Tuber greening is one of the most important quality defects of potatoes. Although varietal and maturity factors are known to affect greening resistance, physiological mechanisms of resistance are poorly understood. "We proposed that physiological and biochemical factors within the tuber periderm provide resistance and hypothesised that resistance is primarily related to suberin content," say the scientists at University of Tasmania (Australia).
The scientists have investigated differences in the tuber periderm between genotypes and tuber maturities that varied in propensity to greening. They evaluated suberin and light‐induced pigment accumulation, and phellem cell development and studied greening propensity in mutant and chemically treated tubers with enhanced suberisation.
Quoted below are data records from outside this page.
(* ===== verification/Selector.v ===== *)
(** * Selector: random quest selection

    Models [getRandomQuests] of
    [src/solo-leveling/src/app/api/quests/assign/route.ts]: copy the
    array, shuffle it with the Fisher-Yates loop
    [for (i = n - 1; i > 0; i--) { j = Math.floor(Math.random() * (i + 1));
    swap(i, j) }], and keep the first [count] elements.

    [Math.random()] is an injected source: a stream of draws, each the
    53-bit integer [k] of the double [k / 2^53] that V8 returns, and
    [Math.floor(Math.random() * n)] is modelled as the exact
    [floor(k * n / 2^53)].  JavaScript rounds the product to a double
    first: for the rare [k] whose product lies within half a unit of
    the last place below a multiple of [2^53] (possible for [n >= 3])
    it gives the next index instead.  Both stay below [n]; the model's
    intervals of draws per index ([lo]) are exact for the floor and
    off by at most one draw per boundary for V8.  Each call consumes one draw
    per swap, and the unread rest of the stream is returned, so that the
    four calls of the route read consecutive draws.

    [shuffle_js] is the same loop driven by its list of index choices;
    it is shown to be a bijection from the in-range choice vectors to
    the orders of a list without duplicates. *)

From S2P Require Import Prelude Catalog.
Import Catalog.

Module Selector.

(** A source of [Math.random()] draws. *)
Definition Rng := nat -> Z.
Definition RANDOM_BITS : Z := 53.

(** The source after one draw. *)
Definition next (rng : Rng) : Rng := fun n => rng (S n).

(** [Math.floor(Math.random() * n)] for the draw [k]. *)
Definition random_index (k : Z) (n : nat) : nat :=
  Z.to_nat ((k * Z.of_nat n) / 2 ^ RANDOM_BITS).

(** [[shuffled[i], shuffled[j]] = [shuffled[j], shuffled[i]]]: the right
    side is read first, then [shuffled[i]] and [shuffled[j]] are
    assigned in that order.  Indices out of range do not occur (see
    [random_index_lt]); the model leaves the array as it is there. *)
Definition swap {A} (l : list A) (i j : nat) : list A :=
  match l !! i, l !! j with
  | Some x, Some y => <[j := x]> (<[i := y]> l)
  | _, _ => l
  end.

(** The loop from index [i] down to 1. *)
Fixpoint shuffle_from {A} (i : nat) (l : list A) (rng : Rng) : list A * Rng :=
  match i with
  | 0 => (l, rng)
  | S i' => shuffle_from i' (swap l i (random_index (rng 0) (S i))) (next rng)
  end.

(** [getRandomQuests(questArray, count)]. *)
Definition getRandomQuests (questArray : list QuestTemplate) (count : nat) (rng : Rng)
    : list QuestTemplate * Rng :=
  match questArray with
  | [] => ([], rng)
  | _ =>
      let '(shuffled, rng') := shuffle_from (length questArray - 1) questArray rng in
      (take count shuffled, rng')
  end.

(** The loop driven by the list of its index choices [j] for
    [i], [i - 1], ..., [1]. *)
Fixpoint shuffle_js {A} (i : nat) (l : list A) (js : list nat) : list A :=
  match i, js with
  | S i', j :: js' => shuffle_js i' (swap l i j) js'
  | _, _ => l
  end.

(** The index choices the loop reads from the source. *)
Fixpoint draws (i : nat) (rng : Rng) : list nat :=
  match i with
  | 0 => []
  | S i' => random_index (rng 0) (S i) :: draws i' (next rng)
  end.

(** Choices in range: the one for index [k] is at most [k]. *)
Fixpoint valid_js (i : nat) (js : list nat) : Prop :=
  match i, js with
  | 0, [] => True
  | S i', j :: js' => j <= i /\ valid_js i' js'
  | _, _ => False
  end.

(** The first draw [k] for which [Math.floor(Math.random() * n)] is at
    least [j]: [ceil(j * 2^53 / n)]. *)
Definition lo (n j : nat) : Z :=
  (Z.of_nat j * 2 ^ RANDOM_BITS + Z.of_nat n - 1) / Z.of_nat n.

(** ** Lemmas *)

Lemma swap_perm {A} (l : list A) (i j : nat) : swap l i j ≡ₚ l.
Proof.
  unfold swap. destruct (l !! i) as [x|] eqn:Hi, (l !! j) as [y|] eqn:Hj; try done.
  by apply Permutation_insert_swap.
Qed.

Lemma shuffle_from_perm {A} (i : nat) (l : list A) (rng : Rng) :
  (shuffle_from i l rng).1 ≡ₚ l.
Proof.
  revert l rng. induction i as [|i IH]; intros l rng; [done|].
  simpl. by rewrite IH, swap_perm.
Qed.

(** The loop reads one draw per index from [i] down to 1. *)
Lemma shuffle_from_rng {A} (i : nat) (l : list A) (rng : Rng) (m : nat) :
  (shuffle_from i l rng).2 m = rng (i + m).
Proof.
  revert l rng. induction i as [|i IH]; intros l rng; simpl; [done|].
  rewrite IH. unfold next. f_equal; lia.
Qed.

Lemma getRandomQuests_rng (arr : list QuestTemplate) (count : nat) (rng : Rng) (m : nat) :
  (getRandomQuests arr count rng).2 m = rng (length arr - 1 + m).
Proof.
  unfold getRandomQuests. destruct arr as [|q arr]; [done|].
  pose proof (shuffle_from_rng (length (q :: arr) - 1) (q :: arr) rng m) as Hr.
  destruct (shuffle_from _ _ _) as [sh rng'] eqn:E. exact Hr.
Qed.

Lemma getRandomQuests_perm (arr : list QuestTemplate) (count : nat) (rng : Rng) :
  exists sh, sh ≡ₚ arr /\ (getRandomQuests arr count rng).1 = take count sh.
Proof.
  unfold getRandomQuests. destruct arr as [|q arr]; [exists []; split; [done | by destruct count]|].
  pose proof (shuffle_from_perm (length (q :: arr) - 1) (q :: arr) rng) as Hp.
  destruct (shuffle_from _ _ _) as [sh rng'] eqn:E. by exists sh.
Qed.

Lemma getRandomQuests_length (arr : list QuestTemplate) (count : nat) (rng : Rng) :
  length (getRandomQuests arr count rng).1 = Nat.min count (length arr).
Proof. destruct (getRandomQuests_perm arr count rng) as (sh & Hp & ->). rewrite length_take, Hp. lia. Qed.

Lemma getRandomQuests_incl (arr : list QuestTemplate) (count : nat) (rng : Rng) (q : QuestTemplate) :
  q ∈ (getRandomQuests arr count rng).1 -> q ∈ arr.
Proof.
  destruct (getRandomQuests_perm arr count rng) as (sh & Hp & ->). intros Hq.
  rewrite <- Hp. apply elem_of_take in Hq as (i & Hi & _). by eapply list_elem_of_lookup_2.
Qed.

Lemma getRandomQuests_NoDup (arr : list QuestTemplate) (count : nat) (rng : Rng) :
  NoDup arr -> NoDup (getRandomQuests arr count rng).1.
Proof.
  destruct (getRandomQuests_perm arr count rng) as (sh & Hp & ->). intros Hnd.
  apply (sublist_NoDup _ sh); [by rewrite Hp | apply sublist_take].
Qed.

(** ** The shuffle as a function of its choices *)

Lemma shuffle_from_js {A} (i : nat) (l : list A) (rng : Rng) :
  (shuffle_from i l rng).1 = shuffle_js i l (draws i rng).
Proof. revert l rng. induction i as [|i IH]; intros l rng; [done|]. simpl. apply IH. Qed.

Lemma length_swap {A} (l : list A) (i j : nat) : length (swap l i j) = length l.
Proof. unfold swap. destruct (l !! i), (l !! j); by rewrite ?length_insert. Qed.

Lemma swap_app {A} (l1 l2 : list A) (i j : nat) :
  i < length l1 -> j < length l1 -> swap (l1 ++ l2) i j = swap l1 i j ++ l2.
Proof.
  intros Hi Hj. unfold swap. rewrite !lookup_app_l by done.
  destruct (l1 !! i) eqn:Ei, (l1 !! j) eqn:Ej; [|by apply lookup_lt_is_Some_2 in Hj as [? ?]; congruence..].
  rewrite insert_app_l by done. rewrite insert_app_l by (by rewrite length_insert). done.
Qed.

(** The loop below [i] leaves the elements after [i] in place. *)
Lemma shuffle_js_app {A} (i : nat) (l1 l2 : list A) (js : list nat) :
  valid_js i js -> S i <= length l1 -> shuffle_js i (l1 ++ l2) js = shuffle_js i l1 js ++ l2.
Proof.
  revert l1 js. induction i as [|i IH]; intros l1 js Hv Hl; destruct js as [|j js]; try done.
  destruct Hv as [Hj Hv]. simpl. rewrite swap_app by lia.
  apply IH; [done | rewrite length_swap; lia].
Qed.

Lemma length_shuffle_js {A} (i : nat) (l : list A) (js : list nat) :
  length (shuffle_js i l js) = length l.
Proof.
  revert l js. induction i as [|i IH]; intros l [|j js]; simpl; rewrite ?IH, ?length_swap; done.
Qed.

Lemma shuffle_js_perm {A} (i : nat) (l : list A) (js : list nat) : shuffle_js i l js ≡ₚ l.
Proof.
  revert l js. induction i as [|i IH]; intros l [|j js]; simpl; try done.
  by rewrite IH, swap_perm.
Qed.

(** One round: the element drawn ends at index [i], the rest is the
    loop on the prefix. *)
Lemma shuffle_js_step {A} (i : nat) (l : list A) (j : nat) (js : list nat) (x : A) :
  valid_js i js -> length l = S (S i) -> l !! j = Some x -> j <= S i ->
  shuffle_js (S i) l (j :: js) = shuffle_js i (take (S i) (swap l (S i) j)) js ++ [x].
Proof.
  intros Hv Hl Hx Hj. simpl.
  assert (Hs : swap l (S i) j = take (S i) (swap l (S i) j) ++ [x]).
  { destruct (lookup_lt_is_Some_2 l (S i)) as [y Hy]; [lia|].
    unfold swap. rewrite Hy, Hx.
    assert (E : <[j:=y]> (<[S i:=x]> l) !! S i = Some x).
    { destruct (decide (j = S i)) as [->|Hne].
      - rewrite list_lookup_insert_eq; [congruence | rewrite length_insert; lia].
      - rewrite list_lookup_insert_ne by done. apply list_lookup_insert_eq. lia. }
    rewrite <- (take_drop (S i) (<[j:=y]> (<[S i:=x]> l))) at 1. f_equal.
    apply list_eq. intros m. rewrite lookup_drop.
    destruct m as [|m]; [by rewrite Nat.add_0_r|].
    simpl. apply lookup_ge_None_2. rewrite !length_insert. lia. }
  rewrite Hs at 1. apply shuffle_js_app; [done|]. rewrite length_take, length_swap. lia.
Qed.

Lemma take_last {A} (l : list A) (n : nat) (x : A) :
  length l = S n -> l !! n = Some x -> l = take n l ++ [x].
Proof. intros Hl Hx. rewrite <- take_S_r by done. rewrite take_ge; [done | lia]. Qed.

(** Distinct choice vectors give distinct orders of a list without
    duplicates. *)
Lemma shuffle_js_inj {A} (i : nat) (l : list A) (js1 js2 : list nat) :
  NoDup l -> length l = S i -> valid_js i js1 -> valid_js i js2 ->
  shuffle_js i l js1 = shuffle_js i l js2 -> js1 = js2.
Proof.
  revert l js1 js2. induction i as [|i IH]; intros l js1 js2 Hnd Hl Hv1 Hv2 E.
  { destruct js1, js2; done. }
  destruct js1 as [|j1 js1], js2 as [|j2 js2]; try done.
  destruct Hv1 as [Hj1 Hv1], Hv2 as [Hj2 Hv2].
  destruct (lookup_lt_is_Some_2 l j1) as [x1 Hx1]; [lia|].
  destruct (lookup_lt_is_Some_2 l j2) as [x2 Hx2]; [lia|].
  rewrite (shuffle_js_step i l j1 js1 x1), (shuffle_js_step i l j2 js2 x2) in E by done.
  apply app_inj_tail in E as [E [= <-]].
  assert (j1 = j2) as <- by (eapply NoDup_lookup; eauto). f_equal.
  apply (IH (take (S i) (swap l (S i) j1))); [| |done..].
  - apply (sublist_NoDup _ (swap l (S i) j1)); [by rewrite swap_perm | apply sublist_take].
  - rewrite length_take, length_swap. lia.
Qed.

(** Every order of the list is reached by some choice vector. *)
Lemma shuffle_js_onto {A} (i : nat) (l p : list A) :
  length l = S i -> p ≡ₚ l -> exists js, valid_js i js /\ shuffle_js i l js = p.
Proof.
  revert l p. induction i as [|i IH]; intros l p Hl Hp.
  { exists []. split; [done|]. destruct l as [|y [|]]; try done. simpl.
    symmetry. by apply Permutation_singleton_r. }
  assert (Hlp : length p = S (S i)) by (by rewrite Hp).
  destruct (lookup_lt_is_Some_2 p (S i)) as [x Hx]; [lia|].
  assert (Hxl : x ∈ l) by (rewrite <- Hp; by eapply list_elem_of_lookup_2).
  apply list_elem_of_lookup in Hxl as [j Hj].
  assert (Hjl : j < S (S i)) by (rewrite <- Hl; by eapply lookup_lt_Some).
  set (l' := swap l (S i) j).
  assert (Hl' : l' !! S i = Some x).
  { unfold l', swap. destruct (lookup_lt_is_Some_2 l (S i)) as [y Hy]; [lia|]. rewrite Hy, Hj.
    destruct (decide (j = S i)) as [->|Hne].
    - rewrite list_lookup_insert_eq; [congruence | rewrite length_insert; lia].
    - rewrite list_lookup_insert_ne by done. apply list_lookup_insert_eq. lia. }
  assert (Hpre : take (S i) l' ≡ₚ take (S i) p).
  { apply (Permutation_app_inv_r [x]).
    rewrite <- (take_last l' (S i) x), <- (take_last p (S i) x) by (done || (unfold l'; rewrite length_swap; done)).
    unfold l'. by rewrite swap_perm, Hp. }
  destruct (IH (take (S i) l') (take (S i) p)) as (js & Hv & Hs).
  { rewrite length_take. unfold l'. rewrite length_swap. lia. }
  { by symmetry. }
  exists (j :: js). split; [split; [lia | done]|].
  rewrite (shuffle_js_step i l j js x) by (done || lia). fold l'. rewrite Hs.
  symmetry. by apply take_last.
Qed.

(** [Math.floor(Math.random() * n)] is an index below [n] for every
    draw [Math.random()] can return. *)
Lemma random_index_lt (k : Z) (n : nat) :
  (0 <= k < 2 ^ RANDOM_BITS)%Z -> 0 < n -> random_index k n < n.
Proof.
  intros Hk Hn. unfold random_index.
  assert (0 <= k * Z.of_nat n / 2 ^ RANDOM_BITS < Z.of_nat n)%Z; [|lia].
  unfold RANDOM_BITS in *. split.
  - apply Z.div_pos; nia.
  - apply Z.div_lt_upper_bound; nia.
Qed.

(** The choices read from a source of 53-bit draws are in range, so
    every swap of the loop stays inside the array. *)
(** [lo n j <= k] exactly when [k / 2^53 * n >= j]. *)
Lemma lo_le_iff (n j : nat) (k : Z) :
  0 < n -> (lo n j <= k <-> Z.of_nat j * 2 ^ RANDOM_BITS <= k * Z.of_nat n)%Z.
Proof.
  intros Hn. unfold lo. assert (0 < Z.of_nat n)%Z by lia.
  split; intros Hk; Z.div_mod_to_equations; nia.
Qed.

(** The draws giving the index [j] are the interval
    [[lo n j, lo n (j + 1))]. *)
Lemma random_index_iff (k : Z) (n j : nat) :
  0 < n -> (0 <= k)%Z -> random_index k n = j <-> (lo n j <= k < lo n (S j))%Z.
Proof.
  intros Hn Hk. rewrite (lo_le_iff n j k Hn).
  assert (Hs : (k < lo n (S j) <-> k * Z.of_nat n < Z.of_nat (S j) * 2 ^ RANDOM_BITS)%Z).
  { pose proof (lo_le_iff n (S j) k Hn). lia. }
  rewrite Hs. unfold random_index, RANDOM_BITS in *.
  pose proof (Z.div_mod (k * Z.of_nat n) (2 ^ 53) ltac:(lia)) as Hd.
  pose proof (Z.mod_pos_bound (k * Z.of_nat n) (2 ^ 53) ltac:(lia)) as Hb.
  set (q := (k * Z.of_nat n / 2 ^ 53)%Z) in *. set (r := (k * Z.of_nat n mod 2 ^ 53)%Z) in *.
  assert (Hq : (0 <= q)%Z) by (apply Z.div_pos; nia).
  split.
  - intros <-. rewrite Z2Nat.id by done. split; nia.
  - intros [H1 H2]. assert (q = Z.of_nat j) by nia. lia.
Qed.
The study showed that the resistance to greening was strongly linked to increased suberin in the periderm, which varied with variety and tuber maturity. Furthermore, greening was reduced also in mutant and chemically treated tubers with enhanced suberisation. "Our work is the first physiological mechanism of varietal and tuber maturity resistance to greening, expanding the known functionality of suberin and providing for the first time a biomarker that will aid producers and breeders in selection and improvement of potato varieties for greening resistance," concluded the scientists.
Source: Sabine Tanios, Tamilarasan Thangavel, Alieta Eyles, Robert S. Tegg, David S. Nichols, Ross Corkrey, Calum R. Wilson, 'Suberin deposition in potato periderm: a novel resistance mechanism against tuber greening', 2020, New Phytologist, Vol. 225 (3), pages 1273-1284.